Adverting to question No. 3, though that question seems to be a question of law outwardly, that question of law is no longer res integra. As held by us supra, the assessee in order to escape the clutches of section 68 of the Act has to discharge not only the onus of identifying the creditors and confirmation of the credits but also establish the capacity of the creditors to advance money and the genuineness of the transactions by adducing satisfactory evidence. In that view of the matter, we do not find any arguable point in question No. 3 also which is sought to, be referred to this court for its opinion.
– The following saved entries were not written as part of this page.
(** * denova.os.command: running commands through the subprocess module

    A shallow embedding of [denova/os/command.py] and the properties of
    its argument normalisation ([get_run_args]), its output formatting
    ([format_output]), the synchronous executor ([run]), the background
    executor ([background]) and [wait_child].

    Conventions of the embedding.
    - A Python [str] is a list of Unicode code points ([N]); a Python
      [bytes] is a list of [byte].
    - [bytes.decode()] is UTF-8 with strict error handling, and
      [str.strip()] removes the characters for which [str.isspace] holds.
    - What the module obtains from outside (the filesystem through
      [glob.glob] and [open], process creation through [subprocess.run]
      and [subprocess.Popen], [os.waitpid], [shlex.split]) is a field of
      the record [Platform].
    - The functions of the module thread a trace of the calls they make
      (log lines and calls to the platform, in program order) and either
      return a value or raise an exception: the monad [M].
    - The logger is the one [_init_log] installs at the entry of [run]
      and [background]; a log call appends a line to the trace. *)

From Stdlib Require Import List ZArith NArith Bool String Ascii Lia.
From Stdlib.Strings Require Import Byte.
Import ListNotations.

Local Open Scope list_scope.
Local Open Scope bool_scope.

(** ** Python strings *)

Module PyStr.

Definition str := list N.

(** A source literal, written with an ASCII string. *)
Definition lit (s : string) : str :=
  map N_of_ascii (list_ascii_of_string s).

Fixpoint eqb (a b : str) : bool :=
  match a, b with
  | [], [] => true
  | x :: a', y :: b' => N.eqb x y && eqb a' b'
  | _, _ => false
  end.

(** [s.startswith(prefix)] *)
Fixpoint startswith (s prefix : str) : bool :=
  match prefix, s with
  | [], _ => true
  | p :: prefix', c :: s' => N.eqb c p && startswith s' prefix'
  | _ :: _, [] => false
  end.

(** [s.endswith(suffix)] *)
Definition endswith (s suffix : str) : bool :=
  startswith (rev s) (rev suffix).

(** [needle in s], for any needle *)
Fixpoint contains (s needle : str) : bool :=
  startswith s needle ||
  match s with
  | [] => false
  | _ :: s' => contains s' needle
  end.

(** [str.isspace] on one code point: the ASCII white space and
    separators, and the Unicode code points of bidirectional class WS, B
    or S or of category Zs. *)
Definition isspace (c : N) : bool :=
  (((9 <=? c) && (c <=? 13)) || ((28 <=? c) && (c <=? 32)) ||
   (c =? 133) || (c =? 160) || (c =? 5760) ||
   ((8192 <=? c) && (c <=? 8202)) ||
   (c =? 8232) || (c =? 8233) || (c =? 8239) || (c =? 8287) ||
   (c =? 12288))%N.

Fixpoint lstrip (s : str) : str :=
  match s with
  | [] => []
  | c :: s' => if isspace c then lstrip s' else s
  end.

Definition rstrip (s : str) : str := rev (lstrip (rev s)).

(** [s.strip()] *)
Definition strip (s : str) : str := rstrip (lstrip s).

(** Truth value of a string: non-empty. *)
Definition nonempty (s : str) : bool :=
  match s with [] => false | _ :: _ => true end.

End PyStr.

Import PyStr.

(** ** Python bytes and the UTF-8 decoder *)

Module PyBytes.

Definition bytes := list byte.

Definition cont (b : byte) : bool :=
  let n := Byte.to_N b in (128 <=? n)%N && (n <=? 191)%N.

Definition between (lo hi : N) (b : byte) : bool :=
  let n := Byte.to_N b in (lo <=? n)%N && (n <=? hi)%N.

Definition low6 (b : byte) : N := N.land (Byte.to_N b) 63.

(** [b.decode()]: UTF-8, errors='strict'.  [None] stands for the
    [UnicodeDecodeError] raised on an ill-formed sequence (a stray
    continuation byte, an overlong form, a surrogate, a value above
    U+10FFFF or a truncated sequence). *)
Fixpoint decode (bs : bytes) : option str :=
  match bs with
  | [] => Some []
  | b0 :: r0 =>
    let n0 := Byte.to_N b0 in
    if (n0 <? 128)%N then option_map (cons n0) (decode r0)
    else if between 194 223 b0 then
      match r0 with
      | b1 :: r1 =>
        if cont b1
        then option_map (cons (N.land n0 31 * 64 + low6 b1)%N) (decode r1)
        else None
      | _ => None
      end
    else if between 224 239 b0 then
      match r0 with
      | b1 :: b2 :: r2 =>
        if (if (n0 =? 224)%N then between 160 191 b1
            else if (n0 =? 237)%N then between 128 159 b1
            else cont b1) && cont b2
        then option_map
               (cons (N.land n0 15 * 4096 + low6 b1 * 64 + low6 b2)%N)
               (decode r2)
        else None
      | _ => None
      end
    else if between 240 244 b0 then
      match r0 with
      | b1 :: b2 :: b3 :: r3 =>
        if (if (n0 =? 240)%N then between 144 191 b1
            else if (n0 =? 244)%N then between 128 143 b1
            else cont b1) && cont b2 && cont b3
        then option_map
               (cons (N.land n0 7 * 262144 + low6 b1 * 4096
                      + low6 b2 * 64 + low6 b3)%N)
               (decode r3)
        else None
      | _ => None
      end
    else None
  end.

End PyBytes.

Import PyBytes.

(** ** Objects, keyword arguments, results and exceptions *)

(** The captured output of a process: [bytes], or [str] when the caller
    asked the subprocess module for text. *)
Inductive stream :=
| Bytes (b : bytes)
| Text (s : str).

(** [subprocess.CompletedProcess] and [subprocess.CalledProcessError]
    carry the same attributes; [format_output] is applied to both.
    [stderrout] is the attribute the module adds ([None] before it is
    assigned). *)
Record proc_result := mk_result {
  args : list str;
  returncode : Z;
  stdout : option stream;
  stderr : option stream;
  stderrout : option str
}.

Definition set_stdout (r : proc_result) (v : option stream) :=
  mk_result (args r) (returncode r) v (stderr r) (stderrout r).
Definition set_stderr (r : proc_result) (v : option stream) :=
  mk_result (args r) (returncode r) (stdout r) v (stderrout r).
Definition set_stderrout (r : proc_result) (v : option str) :=
  mk_result (args r) (returncode r) (stdout r) (stderr r) v.

(** A [subprocess.Popen] object. *)
Record popen := mk_popen {
  pid : Z;
  popen_args : list str
}.

(** The values a keyword argument or a positional object can hold. *)
Inductive pyobj :=
| PyNone
| PyBool (b : bool)
| PyInt (z : Z)
| PyStr (s : str)
| PyFile (name : string)
| PyPopen (p : popen).

Definition truthy (o : pyobj) : bool :=
  match o with
  | PyNone => false
  | PyBool b => b
  | PyInt z => negb (Z.eqb z 0)
  | PyStr s => nonempty s
  | PyFile _ => true
  | PyPopen _ => true
  end.

(** [subprocess.PIPE] *)
Definition PIPE : pyobj := PyInt (-1).

(** [**kwargs]: a dict with string keys, in insertion order. *)
Module Dict.

Definition dict := list (string * pyobj).

Fixpoint contains (k : string) (d : dict) : bool :=
  match d with
  | [] => false
  | (k', _) :: d' => String.eqb k k' || contains k d'
  end.

Fixpoint get (k : string) (d : dict) : option pyobj :=
  match d with
  | [] => None
  | (k', v) :: d' => if String.eqb k k' then Some v else get k d'
  end.

Fixpoint del (k : string) (d : dict) : dict :=
  match d with
  | [] => []
  | (k', v) :: d' => if String.eqb k k' then d' else (k', v) :: del k d'
  end.

(** [d[k] = v]: an existing key keeps its position. *)
Fixpoint set (k : string) (v : pyobj) (d : dict) : dict :=
  match d with
  | [] => [(k, v)]
  | (k', v') :: d' =>
    if String.eqb k k' then (k', v) :: d' else (k', v') :: set k v d'
  end.

(** [d.update(other)] *)
Definition update (d other : dict) : dict :=
  fold_left (fun acc kv => set (fst kv) (snd kv) acc) other d.

Definition nonempty (d : dict) : bool :=
  match d with [] => false | _ :: _ => true end.

End Dict.

Definition dict := Dict.dict.
(** [schema.Schema], with the attributes this file sets. *)
#[local] Unset Elimination Schemes.
Inductive Schema := mkSchema {
  Type__ : ValueType;
  Required : bool;
  Optional : bool;
  ForceNew : bool;
  Computed : bool;
  Default : option string;
  Description : string;
  ValidateFunc : option (string -> bool);
  Elem : option (SchemaElem Schema);
}.
#[local] Set Elimination Schemes.

Definition is_digit (c : ascii) : bool :=
  let n := nat_of_ascii c in (48 <=? n)%nat && (n <=? 57)%nat.

Fixpoint all_digits (s : string) : bool :=
  match s with
  | "" => true
  | String c s' => is_digit c && all_digits s'
  end.

(** [validation.StringMatch(regexp.MustCompile("^[0-9]+$"), "must be numeric")]:
    one digit or more, and nothing else. *)
Definition StringMatch_numeric (s : string) : bool :=
  match s with
  | "" => false
  | _ => all_digits s
  end.

Definition is_space (c : ascii) : bool :=
  let n := nat_of_ascii c in
  ((9 <=? n)%nat && (n <=? 13)%nat) || (n =? 32)%nat.

Fixpoint all_space (s : string) : bool :=
  match s with
  | "" => true
  | String c s' => is_space c && all_space s'
  end.

(** Modelled from the spec: [validation.StringIsNotWhiteSpace] belongs to the
    plugin SDK; the specification names it the non-blank constraint: the
    value is refused when nothing but white space is in it. *)
Definition StringIsNotWhiteSpace (s : string) : bool := negb (all_space s).

Definition lldCommonSchema : list (string * Schema) :=
  [ ("hostid",
     mkSchema TypeString true false true false None "Host ID"
              (Some StringMatch_numeric) None);
    ("delay",
     mkSchema TypeString false true false false (Some "3600") "LLD Delay period"
              (Some StringIsNotWhiteSpace) None);
    ("key",
     mkSchema TypeString true false false false None "LLD KEY"
              (Some StringIsNotWhiteSpace) None);
    ("name",
     mkSchema TypeString true false false false None "LLD Name"
              (Some StringIsNotWhiteSpace) None) ].

Definition lldInterfaceSchema : list (string * Schema) :=
  [ ("interfaceid",
     mkSchema TypeString false true false false (Some "0") "Host Interface ID"
              None None) ].

Definition lldPreprocessorFields : list (string * Schema) :=
  [ ("id", mkSchema TypeString false false false true None "" None None);
    ("type",
     mkSchema TypeString true false false false None
              "Preprocessor type, zabbix identifier number"
              (Some StringMatch_numeric) None);
    ("params",
     mkSchema TypeList false true false false None "Preprocessor parameters" None
              (Some (ElemSchema
                       (mkSchema TypeString false false false false None ""
                                 (Some StringIsNotWhiteSpace) None))));
    ("error_handler",
     mkSchema TypeString false true false false (Some "") "" None None);
    ("error_handler_params",
     mkSchema TypeString false true false false (Some "") "" None None) ].

Definition lldPreprocessorSchema : Schema :=
  mkSchema TypeList false true false false None "" None
           (Some (ElemResource lldPreprocessorFields)).

(** The schema of a field, by name. *)
Fixpoint field_schema (fields : list (string * Schema)) (k : string) : option Schema :=
  match fields with
  | [] => None
  | (k', s) :: rest => if String.eqb k' k then Some s else field_schema rest k
  end.

(** A string value passes a schema when its [ValidateFunc], if any, accepts it. *)
Definition passes (s : Schema) (v : string) : bool :=
  match ValidateFunc s with
  | Some f => f v
  | None => true
  end.

Definition field_passes (fields : list (string * Schema)) (k v : string) : bool :=
  match field_schema fields k with
  | Some s => passes s v
  | None => false
  end.

(** The elements of a list value pass the schema of [Elem]. *)
Definition elems_pass (s : Schema) (vs : list string) : bool :=
  match Elem s with
  | Some (ElemSchema e) => forallb (passes e) vs
  | _ => true
  end.

Definition block_valid (b : PreprocessorBlock) : bool :=
  field_passes lldPreprocessorFields "type" (b_type b)
  && match field_schema lldPreprocessorFields "params" with
     | Some s => elems_pass s (b_params b)
     | None => false
     end
  && field_passes lldPreprocessorFields "error_handler" (b_error_handler b)
  && field_passes lldPreprocessorFields "error_handler_params"
                  (b_error_handler_params b).

(** A configuration record the validation of section 4.1 lets through: every
    field passes the [ValidateFunc] its schema declares. *)
Definition valid_config (d : ResourceData) : bool :=
  field_passes lldCommonSchema "hostid" (hostid d)
  && field_passes lldCommonSchema "delay" (delay d)
  && field_passes lldCommonSchema "key" (key d)
  && field_passes lldCommonSchema "name" (name d)
  && forallb block_valid (preprocessor d).

(** ** The remote system

    Go's [error] values are modelled by their message; [None] is [nil]. *)
Definition error := string.

(** [zabbix.Params]. *)
Abbreviation Params_map := (gmap string Value).
(** * CCCC.AI chat widget: a shallow embedding of [frontend/static/js/chat.js]

    The script is one immediately-invoked function that owns a [state]
    object (the transcript and a [loading] flag), a handful of DOM nodes and
    five operations: [escapeHTML], [liteMarkdown], [render], [updateCounter]
    and [send].  This development embeds them as functions over an explicit
    [World] and proves the properties the specification states about them.

    Conventions.
    - A JavaScript string is the list of its UTF-16 code units, so [length]
      and [slice] count what the script counts.
    - A JavaScript number is [NaN], an infinity, or a finite double given by
      its exact rational value.  The script only compares numbers and
      truncates them, and both are exact on that representation.
    - A regular expression is a term of [regex], run by a backtracking
      [matcher]; [replace] is [String.prototype.replace] with a global
      pattern.  The four patterns of [liteMarkdown] are also read directly,
      as functions on strings, and the two readings are proved equal.
    - Handlers run in an exception-and-state monad [M]; the [await] in [send]
      splits it in a synchronous half ([send]) and a continuation
      ([send_settle]) that the event loop runs when the exchange settles. *)

From Stdlib Require Import Strings.String Strings.Ascii Numbers.DecimalString.
From Stdlib Require Import ZArith NArith QArith Qround List Bool Lia.
From Stdlib Require Qcanon.
From Equations Require Import Equations.
Import ListNotations.
Close Scope Q_scope.

Set Implicit Arguments.
Set Warnings "-register-all".

(** ** Strings as UTF-16 code units *)

Abbreviation jsstring := (list N).

(** [lit "abc"] is the JavaScript literal ["abc"], for ASCII text. *)
Fixpoint lit (s : string) : jsstring :=
  match s with
  | EmptyString => []
  | String a s' => N_of_ascii a :: lit s'
  end.

Module Ch.
Definition newline : N := 10.   (* \n *)
Definition amp : N := 38.       (* & *)
Definition star : N := 42.      (* * *)
Definition dash : N := 45.      (* - *)
Definition lt : N := 60.        (* < *)
Definition gt : N := 62.        (* > *)
Definition space : N := 32.
Definition bullet : N := 8226.  (* U+2022 *)
Definition ellipsis : N := 8230. (* U+2026 *)
End Ch.

(** ECMAScript LineTerminator: what [.] refuses to match (no [s] flag). *)
Definition is_line_terminator (c : N) : bool :=
  ((c =? 10) || (c =? 13) || (c =? 8232) || (c =? 8233))%N.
Lastly, it may be noted that question No. 4 is not a question of law at all. As a matter of fact, there was no violation of principles of natural justice. It is true that in an inquiry under section 68 of the Act, the rule of audi alteram partem has to 'be observed, and the assessee must be given a reasonable and fair hearing to discharge the burden cast on him under section 68 of the Act. In the instant case, we find from the records that the petitioner/ assessee was afforded fair and reasonable opportunity. The Assessing Officer examined the creditors of the assessee and recorded their depositions and supplied the copies of the depositions to the assessee. The Assessing Officer gave opportunity to the assessee to have his say on the depositions of the creditors recorded by him. The assessee was also given an opportunity to lead, evidence to prove that his creditors had means and source of income to advance the monies to him. Therefore, there is no merit in the contention of learned counsel for the petitioner that the assessment proceeding was concluded with unreasonable haste and without giving reasonable and fair opportunity to the assessee.
To sum up, we do not find any arguable question of law in the present case which is required to be referred to this court for its opinion under section 256(2) of the Income-tax Act. In that view of the matter, we dismiss I. T. C. No. 79 of 1994, with no order as to costs.